Tout d’abord, l’enfance en Tunisie.

« J’étais toute petite quand on m’a raconté l’histoire de ma naissance et le désespoir de mon père à l’annonce que sa femme venait d’accoucher d’une fille. Un désespoir si puissant qu’il a nié mon arrivée pendant près de trois semaines. Aux amis qui venaient aux nouvelles, il affirmait : « Non, Fritna n’a pas encore accouché. » Certains s’étonnaient : « Voyons, pas encore ? » Mais Édouard persistait : « Non, toujours pas. Bientôt, bientôt… » Il ne parvenait pas à se faire à cette catastrophe – une descendance féminine –, lui qui, pourtant, avait déjà un fils aîné. Ce récit mille fois relayé en famille a résonné dans tout mon être comme un glas : j’étais née du mauvais côté. Mais c’était aussi un appel au sursaut et à l’insoumission. Oui, la révolte s’est levée très tôt en moi. Dure, violente. Mes engagements ultérieurs en sont directement le fruit. La blessure de l’injustice m’a donné une force fabuleuse, parce que désespérée. »
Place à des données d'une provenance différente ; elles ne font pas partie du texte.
(** [o.k] where [o] is a reference.  A reference outside the store stands
    for an argument that is [undefined] or [null] (the parameter types
    exclude both); reading a property of it throws, as JavaScript does on
    [undefined.k].  Arguments that are numbers, strings or booleans are
    not represented. *)
Definition get (o : loc) (k : string) : Eff JsValue := fun w =>
  match heap w !! o with
  | Some obj => (Normal (read obj k), w)
  | None => (Throw TypeError, w)
  end.

(** [...o] inside an object literal: the own properties of [o]; spreading
    [undefined] or [null] contributes nothing. *)
Definition spread (o : loc) : Eff JsObject := fun w =>
  (Normal (default ∅ (heap w !! o)), w).

(** [console.log(message, properties)] and [console.log(message)]. *)
Definition console_log (msg : string) (properties : option JsObject) : Eff unit :=
  fun w =>
    (Normal tt,
     mkWorld (heap w) (service w) (received w)
             (console w ++ [mkLogLine msg properties])).

(** The singleton [TelemetryService] of [@roo-code/telemetry], declared
    outside this file, as far as the reporter uses it. *)
Module TelemetryService.

Definition NotInitialized : JsValue := JString "TelemetryService not initialized".

(** Modelled from the spec: [TelemetryService.hasInstance()], whose body
    is declared in another package.  Section 6: a test whether the sink
    exists, queryable at any time without side effects. *)
Definition hasInstance : Eff bool := fun w =>
  (Normal (match service w with Some _ => true | None => false end), w).
Lemma TEST_FOR_EXCEPTION_Throw' (cond : bool) (e e' : exn) :
  TEST_FOR_EXCEPTION cond e = Throw e' -> e' = e.
Proof. intros Ht. apply TEST_FOR_EXCEPTION_Throw in Ht as [_ ->]. auto. Qed.

Lemma latrsColumn_Throw (x Rm : mat_type) (N j : Z)
    (st : list Scalar * magnitudeType * list magnitudeType * bool * bool)
    (e : exn) :
  latrsColumn x Rm N j st = Throw e -> e = range_error \/ e = logic_error.
Proof.
  unfold latrsColumn. destruct st as [[[[xbuf sc] cn] nm] fd]. intros Hrun.
  apply bind_Throw in Hrun as [Hl|(px & _ & Hrun)];
    [left; eapply addr_Throw; eassumption|].
  apply bind_Throw in Hrun as [Hl|(c0 & _ & Hrun)];
    [left; eapply load_Throw; eassumption|].
  destruct (LATRS _ _ _ _ _ _ _ _) as [[[xs sc'] cn'] info].
  apply bind_Throw in Hrun as [Hl|(xb & _ & Hrun)];
    [left; eapply writeBack_Throw; eassumption|].
  apply bind_Throw in Hrun as [Hl|(cb & _ & Hrun)];
    [left; eapply writeBack_Throw; eassumption|].
  apply bind_Throw in Hrun as [Hl|(u & _ & Hrun)]; [|discriminate].
  apply TEST_FOR_EXCEPTION_Throw in Hl as [_ ->]. auto.
Qed.

Lemma countRank_Throw (Rm : mat_type) (cnorm : list magnitudeType) (N : Z)
    (e : exn) :
  countRank Rm cnorm N = Throw e -> e = range_error.
Proof.
  unfold countRank, for_range. intros Hrun.
  apply for_steps_Throw in Hrun as (j & rank & Hrun).
  apply bind_Throw in Hrun as [Hl|(rjj & _ & Hrun)];
    [eapply elem_Throw; eassumption|].
  destruct (STS_eqb rjj STS_zero); [|discriminate].
  destruct (j =? 0); [discriminate|].
  apply bind_Throw in Hrun as [Hl|(cj & _ & Hrun)];
    [eapply load_Throw; eassumption|].
  destruct (STM_eqb cj STM_zero); discriminate.
Qed.

(** X8.  The argument errors of [solveUpperTriangularSystem]: it throws
    [std::invalid_argument] exactly when [x] has more columns than [b], or
    [b], [x] or [R] has fewer rows than [R] has columns, or the robustness
    is not 0, 1 or 2.  Nothing after the tests of the arguments throws this
    exception. *)
Theorem solveUpperTriangularSystem_invalid_argument (x Rm b : mat_type)
    (robustness : Z) :
  solveUpperTriangularSystem x Rm b robustness = Throw invalid_argument
  <-> (numCols b < numCols x \/ numRows b < numCols Rm
       \/ numRows x < numCols Rm \/ numRows Rm < numCols Rm
       \/ robustness < 0 \/ 2 < robustness).
Proof.
  unfold solveUpperTriangularSystem.
  destruct (Z.ltb_spec (numCols b) (numCols x)); [intuition lia|].
  destruct (Z.ltb_spec (numRows b) (numCols Rm)); [intuition lia|].
  destruct (Z.ltb_spec (numRows x) (numCols Rm)); [intuition lia|].
  destruct (Z.ltb_spec (numRows Rm) (numCols Rm)); [intuition lia|].
  destruct (Z.ltb_spec robustness 0); [intuition lia|].
  destruct (Z.ltb_spec 2 robustness); [intuition lia|].
  split; [|intros Hd; lia]. intros Hrun. exfalso.
  do 6 (apply bind_Throw in Hrun as [Ht|(? & _ & Hrun)]; [discriminate Ht|]).
  apply bind_Throw in Hrun as [Hc|(xc & _ & Hrun)].
  { destruct (numCols x =? numCols b); apply assign_Throw in Hc;
      discriminate. }
  destruct (robustness =? 0).
  { apply bind_Throw in Hrun as [Ht|(buf & _ & Hrun)]; [|discriminate].
    apply TRSM_left_upper_Throw in Ht. discriminate. }
  destruct (robustness =? 1).
  { apply bind_Throw in Hrun as [Hloop|(st & _ & Hrun)].
    - unfold for_range in Hloop.
      apply for_steps_Throw in Hloop as (j & st & Hpass).
      apply latrsColumn_Throw in Hpass as [?|?]; discriminate.
    - destruct st as [[[[xbuf sc] cn] nm] fd].
      apply bind_Throw in Hrun as [Hr|(rank & _ & Hrun)]; [|discriminate].
      apply countRank_Throw in Hr. discriminate. }
  destruct (robustness =? 2); [|discriminate].
  apply bind_Throw in Hrun as [Ha|(Rc & _ & Hrun)].
  { apply assign_Throw in Ha. discriminate. }
  destruct (GELSS _ _ _ _ _ _ _ _ _ _) as [[[xb rk] lw] info].
  apply bind_Throw in Hrun as [Ht|(u & _ & Hrun)].
  { apply TEST_FOR_EXCEPTION_Throw in Ht as [_ ?]. discriminate. }
  apply bind_Throw in Hrun as [Ht|(u' & _ & Hrun)].
  { apply TEST_FOR_EXCEPTION_Throw in Ht as [_ ?]. discriminate. }
  destruct (GELSS _ _ _ _ _ _ _ _ _ _) as [[[xb' rk'] lw'] info'].
  apply bind_Throw in Hrun as [Ht|(u'' & _ & Hrun)]; [|discriminate].
  apply TEST_FOR_EXCEPTION_Throw in Ht as [_ ?]. discriminate.
Qed.

(** X9.  [solve (problem, curCol)] writes the rows [0 .. curCol] of [y] and
    nothing else: when it returns, [H], [R], [z] and the rotation arrays
    are as they were, and so is every row of [y] from [curCol+1] on. *)
Theorem solve_frame (problem problem' : problem_type) (curCol : Z) :
  validSolve problem curCol = true ->
  solve problem curCol = Ok problem' ->
  H problem' = H problem /\ R problem' = R problem
  /\ z problem' = z problem
  /\ theCosines problem' = theCosines problem
  /\ theSines problem' = theSines problem
  /\ same_shape (y problem') (y problem)
  /\ forall i j, curCol + 1 <= i < numRows (y problem) ->
       0 <= j < numCols (y problem) ->
       elem (y problem') i j = elem (y problem) i j.
Proof.
  unfold validSolve. rewrite !andb_true_iff, !Z.leb_le.
  intros ((((((((Hk & Hfy) & HfR) & Hfz) & Hry) & HrR) & HcR) & Hrz) & Hc).
  intros Hrun. unfold solve, solveGivens in Hrun.
  apply bind_Ok in Hrun as (y' & Hrun & Hp). injection Hp as <-. simpl.
  apply bind_Ok in Hrun as ([yv pair] & Hsolve & Hy). injection Hy as <-.
  replace (curCol + 2 - 1) with (curCol + 1) in Hsolve by lia.
  unfold solveUpperTriangularSystem in Hsolve. inv_bind Hsolve.
  change (0 =? 0) with true in Hsolve. cbv iota in Hsolve.
  apply bind_Ok in Hsolve as (buf & Htrsm & Hres).
  injection Hres as <- <-. simpl in *.
  repeat (split; [reflexivity|]).
  set (yview := View (y problem) (curCol + 1) (numCols (y problem)) 0 0)
    in *.
  assert (Hshape : same_shape a5 yview).
  { destruct (numCols (y problem) =? numCols (z problem));
      eapply assign_shape; eassumption. }
  pose proof (TRSM_left_upper_length _ _ _ _ _ _ _ _ _ _ Htrsm) as Hlen.
  destruct Hshape as (Hnr & Hnc & Hst & Hoff & Hl). simpl in *.
  split; [repeat split; simpl; congruence|].
  intros i j Hi Hj.
  rewrite (elem_load (with_buffer (y problem) buf) i j) by (simpl; lia).
  rewrite (elem_load (y problem) i j) by lia. simpl.
  assert (Hout : forall i' j', 0 <= i' < curCol + 1 ->
            0 <= j' < numCols (y problem) ->
            offset (y problem) + i + j * stride (y problem)
            <> offset (y problem) + i' + j' * stride (y problem)).
  { intros i' j' Hi' Hj' Heq.
    destruct (index_inj (y problem) i j i' j' Hfy) as [-> ->];
      [lia | lia | lia | lia | lia | lia]. }
  rewrite (TRSM_left_upper_frame _ _ _ _ _ _ _ _ _ _ _ Htrsm).
  - revert Ha5.
    destruct (numCols (y problem) =? numCols (z problem)); intros Ha5;
      (change (buffer (y problem)) with (buffer yview);
       eapply assign_frame; [exact Ha5|]);
      intros i' j' Hi' Hj'; simpl in *;
      specialize (Hout i' j' ltac:(lia) ltac:(lia)); lia.
  - intros i' j' Hi' Hj'. rewrite Hoff.
    specialize (Hout i' j' ltac:(lia) ltac:(lia)). lia.
Qed.
End MoreSolverProperties.

(** ** Local dense matrix operations, continued *)

Section MoreOpsProperties.
Context {Scalar magnitudeType : Type}.
Context {STS : ScalarTraits Scalar magnitudeType}.
Context {arith : ScalarArith Scalar magnitudeType}.
Context {blas : BLAS Scalar}.

Local Abbreviation mat_type := (SerialDenseMatrix Scalar).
C’est cette force, née du désespoir et de l’injustice qui lui donnera le courage de risquer sa vie pour défendre Djamila Boupacha et faire ainsi le jour sur les exactions de l’armée française en Algérie.

« Djamila Boupacha représentait tout ce que je voulais défendre. Son dossier était même, dirais-je, un parfait condensé des combats qui m’importaient : la lutte contre la torture, la dénonciation du viol, le soutien à l’indépendance et au droit des peuples à disposer d’eux-mêmes, la solidarité avec les femmes engagées dans l’action publique et l’avenir de leur pays, la défense d’une certaine conception de la justice, et enfin mon féminisme. Tout était réuni ! Le cas était exemplaire.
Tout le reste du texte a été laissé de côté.